Infine, aggiunge l’ex ministro Enrico Giovannini, direttore dell’Alleanza italiana per lo sviluppo sostenibile, per trovare nuovi strumenti nella lotta alla crisi climatica bisogna anche “cambiare linguaggio, usare nuove parole e concetti che colpiscano in maniera più diretta le persone. Negli ultimi tre anni abbiamo perso una cosa molto importante: i giovani nelle strade, come quelli di Fridays for Future, che ci ricordavano l’importanza di agire. Nel frattempo a livello internazionale tendiamo a cooperare sempre meno e competere di più e in questo contesto i cittadini si sono allontanati dalla questione climatica, spesso anche perché certi aspetti appaiono poco visibili.
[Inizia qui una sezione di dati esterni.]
(* ===== verification/DirectDispatch.v ===== *)
(** * export_callable.h: dispatch over a backend that converts at once

    A backend without [rpc_export_probe_policy] (Node-API, CPython) has no probing phase: a
    candidate converts all its arguments, and is passed over when one does not convert. When
    the conversions only read ([Reads]), dispatch is the search for the first signature
    whose parameters all read the arguments, whatever the order of evaluation. *)

From Stdlib Require Import ZArith Lia.
From stdpp Require Import base list gmap.
From S2P Require Import Prelude ExportDispatch.

(** Types with a converter on both such backends, and the objects of exported classes;
    C++ values of these types, an object by its address. *)
Inductive param := PInt | PUnsigned | PString | PObject (c : nat).
Inductive cpp_value := AInt (z : Z) | AUnsigned (z : Z) | AString (t : text) | AObject (p : nat).
#[export] Instance param_eq_dec : EqDecision param.
Proof. solve_decision. Defined.

Section Direct.
Context {T D N A R W : Type} `{ErrorPolicy} {B : ExportBackend T D N A R W}.
Context (order : nat -> list nat) (order_permutes : forall n, Permutation (order n) (seq 0 n)).

(** While [keeps] holds of the world, the conversions of the dynamic values [ds] to [readable]
    types read them: [reads] is what a conversion to a type yields, [value_of] the C++
    argument made of it. *)
Class Reads (readable : T -> Prop) (reads : T -> D -> option N) (value_of : T -> N -> A) (ds : list D)
    (keeps : W -> Prop) : Prop := {
  reads_direct : uses_rpc_export_probe = false;
  reads_make t d w : readable t -> d ∈ ds -> keeps w ->
    exists w', argument_try_make t d w = (Ok (reads t d, d), w') /\ keeps w';
  reads_get t d n w : readable t -> d ∈ ds -> reads t d = Some n -> keeps w ->
    exists w', argument_get t n w = (Ok (value_of t n), w') /\ keeps w'
}.

Section Choice.
Context (reads : T -> D -> option N) (value_of : T -> N -> A).

(** What the parameters read of the arguments. *)
Fixpoint arguments (params : list T) (ds : list D) : option (list A) :=
  match params, ds with
  | [], _ => Some []
  | t :: params, d :: ds => n ← reads t d; args ← arguments params ds; Some (value_of t n :: args)
  | _ :: _, [] => None
  end.

(** The first signature that takes the arguments, with what it takes. *)
Fixpoint chosen (argc : nat) (sa : option nat) (ds : list D) (cs : list (contract T)) : option (contract T * list A) :=
  match cs with
  | [] => None
  | c :: cs =>
      if negb (is_unmatched_free_callable c) && can_access sa c && (argc =? callable_arity c)%nat then
        match arguments (parameters c) ds with
        | Some args => Some (c, args)
        | None => chosen argc sa ds cs
        end
      else chosen argc sa ds cs
  end.

(** The conversions of a candidate, one by one. *)
Fixpoint converted (params : list T) (ds : list D) : list (option N) :=
  match params, ds with
  | t :: params, d :: ds => reads t d :: converted params ds
  | _, _ => []
  end.

Lemma converted_lookup params : forall ds i o,
  converted params ds !! i = Some o -> exists t d, params !! i = Some t /\ ds !! i = Some d /\ o = reads t d.
Proof.
  induction params as [|t params IH]; intros [|d ds] [|i] o Hi; simplify_eq/=; [by eauto|by apply IH].
Qed.
Lemma lookup_converted params : forall ds i t d,
  params !! i = Some t -> ds !! i = Some d -> converted params ds !! i = Some (reads t d).
Proof.
  induction params as [|u params IH]; intros [|e ds] [|i] t d Ht Hd; simplify_eq/=; [done|by apply IH].
Qed.
Lemma converted_length params : forall ds, (length params <= length ds)%nat -> length (converted params ds) = length params.
Proof. induction params as [|t params IH]; intros [|d ds] Hl; simpl in *; try done; [lia|]. f_equal. apply IH. lia. Qed.

Lemma arguments_converted params : forall ds,
  (length params <= length ds)%nat ->
  all_optionals (converted params ds) = bool_decide (is_Some (arguments params ds)).
Proof.
  induction params as [|t params IH]; intros [|d ds] Hl; simpl in *; try done; [lia|].
  unfold all_optionals in *. simpl. rewrite IH by lia.
  destruct (reads t d); [|done]. simpl. by destruct (arguments params ds).
Qed.

Lemma arguments_lookup params : forall ds args i x,
  arguments params ds = Some args -> args !! i = Some x ->
  exists t d n, params !! i = Some t /\ ds !! i = Some d /\ reads t d = Some n /\ x = value_of t n.
Proof.
  induction params as [|t params IH]; intros [|d ds] args i x Ha Hi; simplify_eq/=.
  destruct (reads t d) as [n|] eqn:Hn; [|done]. simpl in Ha.
  destruct (arguments params ds) as [rest|] eqn:Hr; [|done]. simplify_eq/=.
  destruct i as [|i]; simplify_eq/=; [by eauto 10|]. by eapply IH.
Qed.

Lemma arguments_app params : forall ds e,
  (length params <= length ds)%nat -> arguments params (ds ++ e) = arguments params ds.
Proof.
  induction params as [|t params IH]; intros [|d ds] e Hl; simpl in *; try done; [lia|].
  by rewrite IH by lia.
Qed.

Lemma arguments_length params : forall ds args, arguments params ds = Some args -> length args = length params.
Proof.
  induction params as [|t params IH]; intros [|d ds] args Ha; simplify_eq/=; try done.
  destruct (reads t d); [|done]. simpl in Ha. destruct (arguments params ds) as [rest|] eqn:Hr; [|done].
  simplify_eq/=. f_equal. by eapply IH.
Qed.
End Choice.

(** An operation on the world, seen from outside of the frame. *)
Lemma on_world_leaves {X} (m : eff W X) (g : frame D W) :
  (let '(r, g') := on_world m g in (r, world g')) = m (world g).
Proof. unfold on_world. by destruct (m (world g)). Qed.

(** The call of a candidate that was chosen, and the conversion of its result. *)
Definition answer (callable : target (T := T) (A := A) (R := R) (W := W)) (c : contract T) (args : list A) : eff W D :=
  r ← callable c args;
  match result_type c with
  | Some t => to_export_result t r
  | None => undefined_value
  end.

Section Run.
Context (callable : target (T := T) (A := A) (R := R) (W := W)).
Context {readable : T -> Prop} {reads : T -> D -> option N} {value_of : T -> N -> A} {ds : list D} {keeps : W -> Prop}.
Context `{HR : !Reads readable reads value_of ds keeps}.
Implicit Types (w : W).

(** What the frame keeps. *)
Definition reading (f : frame D W) : Prop := slots f = ds /\ keeps (world f).

Lemma convert_direct params i o f :
  Forall readable params -> converted reads params ds !! i = Some o -> reading f ->
  exists f', convert_plan params NonOpted i f = (Ok o, f') /\ reading f'.
Proof.
  intros Hr (t & d & Ht & Hd & ->)%converted_lookup [Hf Hw]. unfold convert_plan, try_make. rewrite Ht, <- Hf in *.
  destruct (reads_make t d (world f)) as (w' & Hm & Hw'); [by eapply Forall_lookup_1|by eapply list_elem_of_lookup_2|done|].
  exists (mk_frame (slots f) w'). split; [|done].
  rewrite (eff_bind_run _ _ _ _ _ (get_slot_run i f d Hd)). cbn beta.
  rewrite (eff_bind_run _ _ _ _ _ (on_world_run _ f _ _ Hm)).
  unfold set_slot, modify, mbind, eff_bind, mret, eff_ret. simpl. by rewrite list_insert_id.
Qed.

(** The conversions of any binder: all are made, and then the arguments are there or not. *)
Lemma convert_all {X} params (k : list (option N) -> eff (frame D W) X) f :
  Forall readable params -> (length params <= length ds)%nat -> reading f ->
  exists f', reading f' /\
    (eval_pack order (length params) (convert_plan params NonOpted) ≫= k) f = k (converted reads params ds) f'.
Proof.
  intros Hr Hl Hf.
  destruct (eval_pack_reads order order_permutes reading (convert_plan params NonOpted) (converted reads params ds) f)
    as (f' & Hp & Hf'); [intros i o g Hi; by apply convert_direct|done|].
  rewrite converted_length in Hp by done. exists f'. split; [done|]. by apply eff_bind_run.
Qed.

Lemma get_all {X} params args (k : list A -> eff (frame D W) X) f :
  Forall readable params -> arguments reads value_of params ds = Some args -> reading f ->
  exists f', reading f' /\
    (eval_pack order (length params) (get_argument params (converted reads params ds)) ≫= k) f = k args f'.
Proof.
  intros Hr Ha Hf.
  destruct (eval_pack_reads order order_permutes reading (get_argument params (converted reads params ds)) args f)
    as (f' & Hp & Hf'); [|done|].
  - intros i x g Hi [Hg Hw]. destruct (arguments_lookup _ _ _ _ _ _ _ Ha Hi) as (t & d & n & Ht & Hd & Hn & ->).
    destruct (reads_get t d n (world g)) as (w' & Hget & Hw');
      [by eapply Forall_lookup_1|by eapply list_elem_of_lookup_2|done|done|].
    exists (mk_frame (slots g) w'). split; [|done]. unfold get_argument. rewrite Ht.
    rewrite (lookup_converted reads _ _ _ _ _ Ht Hd), Hn. by apply on_world_run.
  - rewrite (arguments_length _ _ _ _ _ Ha) in Hp. exists f'. split; [done|]. by apply eff_bind_run.
Qed.

Lemma accepted_direct {X} (c : list (option N)) (k : bool -> eff (frame D W) X) g :
  (accepted_export_arguments c ≫= k) g = k (all_optionals c) g.
Proof.
  unfold accepted_export_arguments. rewrite (reads_direct (Reads := HR)). by destruct (all_optionals c).
Qed.

Lemma plan_direct {X} params (k : export_arguments_plan N -> eff (frame D W) X) g :
  (make_plan params ≫= k) g = k NonOpted g.
Proof. unfold make_plan. by rewrite (reads_direct (Reads := HR)). Qed.

(** The pack that is evaluated first, with what follows it. *)
Ltac with_pack tac :=
  lazymatch goal with |- context [(eval_pack _ _ _ ≫= ?k) ?g] => tac k g end.

Lemma candidate_direct c f :
  Forall readable (parameters c) -> (callable_arity c <= length ds)%nat -> reading f ->
  exists f', reading f' /\ candidate_call_optional order callable c f =
    match arguments reads value_of (parameters c) ds with
    | Some args => (d ← on_world (answer callable c args); mret (Some d)) f'
    | None => (Ok None, f')
    end.
Proof.
  intros Hr Hl Hf. unfold candidate_call_optional. rewrite plan_direct. unfold probe_plan.
  unfold mbind at 1, eff_bind at 1, mret at 1, eff_ret at 1. unfold call_impl, callable_arity in *.
  with_pack ltac:(fun k g => destruct (convert_all (parameters c) k g) as (f1 & Hf1 & ->)); [done..|].
  rewrite accepted_direct, (arguments_converted reads value_of) by done.
  destruct (arguments reads value_of (parameters c) ds) as [args|] eqn:Ha; [|by exists f1].
  rewrite bool_decide_eq_true_2 by done.
  with_pack ltac:(fun k g => destruct (get_all (parameters c) args k g) as (f2 & Hf2 & ->)); [done..|].
  exists f2. split; [done|].
  unfold answer, mbind, eff_bind, on_world, mret, eff_ret. destruct f2 as [sl w]. simpl.
  destruct (callable c args w) as [[r| | |] w']; try done. destruct (result_type c); simpl.
  - by destruct (to_export_result _ _ w') as [[] ?].
  - by destruct (undefined_value w') as [[] ?].
Qed.

(** Dispatch is the search for the first signature that takes the arguments. *)
Lemma dispatch_direct cs argc sa w :
  Forall (fun c => Forall readable (parameters c)) cs ->
  Forall (fun c => argc = callable_arity c -> (argc <= length ds)%nat) cs -> keeps w ->
  exists w', keeps w' /\ overload_call_optional order cs callable argc sa (mk_frame ds w) =
    match chosen reads value_of argc sa ds cs with
    | Some (c, args) => (d ← on_world (answer callable c args); mret (Some d)) (mk_frame ds w')
    | None => (Ok None, mk_frame ds w')
    end.
Proof.
  intros Hr Hl. revert w Hr. induction Hl as [|c cs Hl _ IH]; intros w Hr Hw; [by exists w|].
  apply Forall_cons in Hr as [Hc Hr]. simpl.
  destruct (is_unmatched_free_callable c); simpl; [by apply IH|]. destruct (can_access sa c); simpl; [|by apply IH].
  destruct (Nat.eqb_spec argc (callable_arity c)) as [->|]; [|by apply IH].
  unfold mbind at 1, eff_bind at 1.
  destruct (candidate_direct c (mk_frame ds w) Hc (Hl eq_refl)) as ([sl w1] & [Hsl Hw1] & ->); [done|].
  cbn [slots world] in *. subst sl.
  destruct (arguments reads value_of (parameters c) ds) as [args|]; [|by apply IH]. exists w1. split; [done|].
  unfold mbind, eff_bind, on_world, mret, eff_ret. simpl. by destruct (answer callable c args w1) as [[] ?].
Qed.

(** A binder of one signature calls what its parameters read, or refuses. *)
Lemma invoke_converted_direct {X} message params (call : list A -> eff W X) w :
  Forall readable params -> (length params <= length ds)%nat -> keeps w ->
  exists w', keeps w' /\ invoke_converted order message params call (mk_frame ds w) =
    match arguments reads value_of params ds with
    | Some args => on_world (call args) (mk_frame ds w')
    | None => raise (bad_conversion message) (mk_frame ds w')
    end.
Proof.
  intros Hr Hl Hw. unfold invoke_converted. rewrite plan_direct. unfold probe_plan.
  unfold mbind at 1, eff_bind at 1, mret at 1, eff_ret at 1.
  with_pack ltac:(fun k g => destruct (convert_all params k g) as ([s1 w1] & [Hs1 Hf1] & ->)); [done..|]. cbn [slots world] in *. subst s1.
  rewrite accepted_direct, (arguments_converted reads value_of) by done.
  destruct (arguments reads value_of params ds) as [args|] eqn:Ha; [|by exists w1].
  rewrite bool_decide_eq_true_2 by done.
  with_pack ltac:(fun k g => destruct (get_all params args k g) as ([s2 w2] & [Hs2 Hf2] & ->)); [done..|]. cbn [slots world] in *. subst s2. by exists w2.
Qed.
End Run.
End Direct.
(** ** type_list.h *)

Section TypeList.
Context {T : Type}.

Definition type_list_size (ts : list T) : nat := length ts.

(** [element_at]: the leaf base whose index is [i], unique among the bases; the
    static assertion on the index. *)
Definition type_list_base (ts : list T) : list (nat * T) := zip (seq 0 (length ts)) ts.
Definition element_at (i : nat) (ts : list T) : option T :=
  if Nat.ltb i (length ts) then snd <$> find (fun leaf => Nat.eqb (fst leaf) i) (type_list_base ts)
  else None.

Definition prepend (t : T) (ts : list T) : list T := t :: ts.

Definition concat (lists : list (list T)) : list T :=
  match lists with [] => [] | first :: rest => foldl app first rest end.
End TypeList.

(** ** callable.h *)

(** [max_callable_arity] over the arities of a contract list. *)
Fixpoint max_callable_arity (arities : list nat) : nat :=
  match arities with
  | [] => 0
  | head :: tail => if Nat.ltb (max_callable_arity tail) head then head else max_callable_arity tail
  end.

(** ** interface.h *)

Module interface_detail.
Section Names.

(** The character a pointer into a NUL-terminated literal reads. *)
Definition char_at (s : text) : byte := default x00 (head s).

Fixpoint equal_name (lhs rhs : text) : bool :=
  match lhs with
  | [] => bool_decide (char_at rhs = x00)
  | c :: lhs' =>
      bool_decide (c = char_at rhs)
      && (bool_decide (c = x00) || equal_name lhs' (tail rhs))
  end.

(** A method symbol: a type, with its [symbol_name()]. *)
Record symbol := mk_symbol { symbol_type : nat; symbol_name : text }.

(** [method_at_index]: what a descriptor declares at a declaration index, if anything. *)
Context (method_name_at : nat -> option symbol).
Definition method_at_index (index : nat) : list symbol :=
  match method_name_at index with Some s => [s] | None => [] end.

(** [names_in_range]: the balanced scan, under the compiler's depth limit. *)
Fixpoint names_in_range (depth : nat) (begin_ end_ : nat) : option (list symbol) :=
  match depth with
  | O => None
  | S depth =>
      if Nat.leb end_ begin_ then Some []
      else if Nat.leb end_ (begin_ + 1) then Some (method_at_index begin_)
      else
        let middle := (begin_ + (end_ - begin_) / 2)%nat in
        lower ← names_in_range depth begin_ middle;
        upper ← names_in_range depth middle end_;
        Some (concat [lower; upper])
  end.

Definition method_names_in_range (depth begin_ end_ : nat) : option (list symbol) :=
  names_in_range depth (begin_ + 1) end_.
End Names.

(** Interface lists may hold [void], here [None]. *)
Section Uniqueness.
Context {T : Type} `{EqDecision T}.

Fixpoint contains_type (t : option T) (ts : list (option T)) : bool :=
  match ts with
  | [] => false
  | head :: tail => if decide (t = head) then true else contains_type t tail
  end.

Fixpoint unique_types (ts : list (option T)) : bool :=
  match ts with
  | [] => true
  | None :: tail => unique_types tail
  | Some head :: tail => negb (contains_type (Some head) tail) && unique_types tail
  end.
End Uniqueness.

Fixpoint contains_name (s : symbol) (list_ : list (option symbol)) : bool :=
  match list_ with
  | [] => false
  | None :: tail => contains_name s tail
  | Some head :: tail => equal_name (symbol_name s) (symbol_name head) || contains_name s tail
  end.

Fixpoint unique_names (list_ : list (option symbol)) : bool :=
  match list_ with
  | [] => true
  | None :: tail => unique_names tail
  | Some head :: tail => negb (contains_name head tail) && unique_names tail
  end.

(** The methods of the interfaces a class implements; [void] has none. *)
Definition collect_interface_methods {I} (method_names : I -> list symbol)
    (interfaces : list (option I)) : list symbol :=
  concat (map (fun i => match i with None => [] | Some i => method_names i end) interfaces).

(** [checked_interface_pack]: the bases a class inherits, or the assertion that fails. *)
Inductive pack_error := duplicate_interface | duplicate_name.

Definition checked_interface_pack {I} `{EqDecision I} (method_names : I -> list symbol)
    (interfaces : list (option I)) (own_methods : list symbol) : (list I) + (list pack_error) :=
  let unique_interfaces := unique_types interfaces in
  let unique_methods :=
    unique_names (Some <$> concat [collect_interface_methods method_names interfaces; own_methods]) in
  match unique_interfaces, unique_methods with
  | true, true => inl (omap (fun i => i) interfaces)
  | false, true => inr [duplicate_interface]
  | true, false => inr [duplicate_name]
  | false, false => inr [duplicate_interface; duplicate_name]
  end.
End interface_detail.
Export interface_detail.

(** ** Lemmas *)

Lemma concat_concat {T} (lists : list (list T)) : concat lists = mjoin lists.
Proof.
  destruct lists as [|l ls]; [done|]. simpl. revert l.
  induction ls as [|k ls IH]; intros l; simpl; [by rewrite app_nil_r|].
  rewrite IH. by rewrite app_assoc.
Qed.

(** The part of a literal before its first NUL: the C string. *)
Fixpoint c_string (s : text) : text :=
  match s with [] => [] | c :: s => if bool_decide (c = x00) then [] else c :: c_string s end.

Lemma equal_name_c_string lhs : forall rhs,
  equal_name lhs rhs = true <-> c_string lhs = c_string rhs.
Proof.
  induction lhs as [|c lhs IH]; intros rhs; simpl.
  - rewrite bool_decide_eq_true. destruct rhs as [|d rhs]; [done|]. unfold char_at. simpl.
    case_bool_decide; [done|]. split; [done|]. done.
  - rewrite andb_true_iff, orb_true_iff, !bool_decide_eq_true, IH.
    destruct rhs as [|d rhs]; unfold char_at; simpl.
    + case_bool_decide; split; intros; [done|auto|by destruct_and?|done].
    + repeat case_bool_decide; subst; split; intros Hx; destruct_and?; simplify_eq/=; auto;
        try (destruct_or?; congruence).
Qed.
Se però, come ha fatto l’ex governatore Arnold Schwarzenegger, si parla direttamente di danni alla salute per inquinamento, le persone allora tendono ad ascoltare e ad unirsi alla battaglia”. Perché quindi – chiede Giovannini in una Venezia che soffre proprio di inquinamento – non parlare per esempio sempre di più di come smog e crisi del clima portano a 300mila morti premature ogni anno in Europa? Forse ci aiuterebbe a cambiare”.